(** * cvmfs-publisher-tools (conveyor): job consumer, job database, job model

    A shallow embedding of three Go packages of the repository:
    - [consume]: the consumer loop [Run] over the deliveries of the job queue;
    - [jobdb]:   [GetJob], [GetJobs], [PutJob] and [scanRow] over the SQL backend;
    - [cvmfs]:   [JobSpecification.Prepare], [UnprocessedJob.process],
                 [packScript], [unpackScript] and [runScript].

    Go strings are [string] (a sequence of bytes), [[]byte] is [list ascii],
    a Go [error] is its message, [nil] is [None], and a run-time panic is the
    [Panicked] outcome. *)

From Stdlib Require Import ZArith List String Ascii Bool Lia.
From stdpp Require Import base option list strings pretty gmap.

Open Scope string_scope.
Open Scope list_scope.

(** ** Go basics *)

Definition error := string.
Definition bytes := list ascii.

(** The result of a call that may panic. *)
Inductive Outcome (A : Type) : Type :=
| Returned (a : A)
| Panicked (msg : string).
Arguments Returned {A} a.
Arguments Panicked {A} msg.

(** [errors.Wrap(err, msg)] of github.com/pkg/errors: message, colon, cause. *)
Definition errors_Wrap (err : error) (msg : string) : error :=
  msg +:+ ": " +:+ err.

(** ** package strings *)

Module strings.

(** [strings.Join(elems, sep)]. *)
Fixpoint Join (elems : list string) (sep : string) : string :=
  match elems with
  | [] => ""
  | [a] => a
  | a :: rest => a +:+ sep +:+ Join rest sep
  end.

===============

◆ Task objective: Every line of the data must be reproduced exactly.

◆ Problem solution:
(** * cvmfs-publisher-tools (conveyor): job consumer, job database, job model

    A shallow embedding of three Go packages of the repository:
    - [consume]: the consumer loop [Run] over the deliveries of the job queue;
    - [jobdb]:   [GetJob], [GetJobs], [PutJob] and [scanRow] over the SQL backend;
    - [cvmfs]:   [JobSpecification.Prepare], [UnprocessedJob.process],
                 [packScript], [unpackScript] and [runScript].

    Go strings are [string] (a sequence of bytes), [[]byte] is [list ascii],
    a Go [error] is its message, [nil] is [None], and a run-time panic is the
    [Panicked] outcome. *)

From Stdlib Require Import ZArith List String Ascii Bool Lia.
From stdpp Require Import base option list strings pretty gmap.

Open Scope string_scope.
Open Scope list_scope.

(** ** Go basics *)

Definition error := string.
Definition bytes := list ascii.

(** The result of a call that may panic. *)
Inductive Outcome (A : Type) : Type :=
| Returned (a : A)
| Panicked (msg : string).
Arguments Returned {A} a.
Arguments Panicked {A} msg.

(** [errors.Wrap(err, msg)] of github.com/pkg/errors: message, colon, cause. *)
Definition errors_Wrap (err : error) (msg : string) : error :=
  msg +:+ ": " +:+ err.

(** ** package strings *)

Module strings.

(** [strings.Join(elems, sep)]. *)
Fixpoint Join (elems : list string) (sep : string) : string :=
  match elems with
  | [] => ""
  | [a] => a
  | a :: rest => a +:+ sep +:+ Join rest sep
  end.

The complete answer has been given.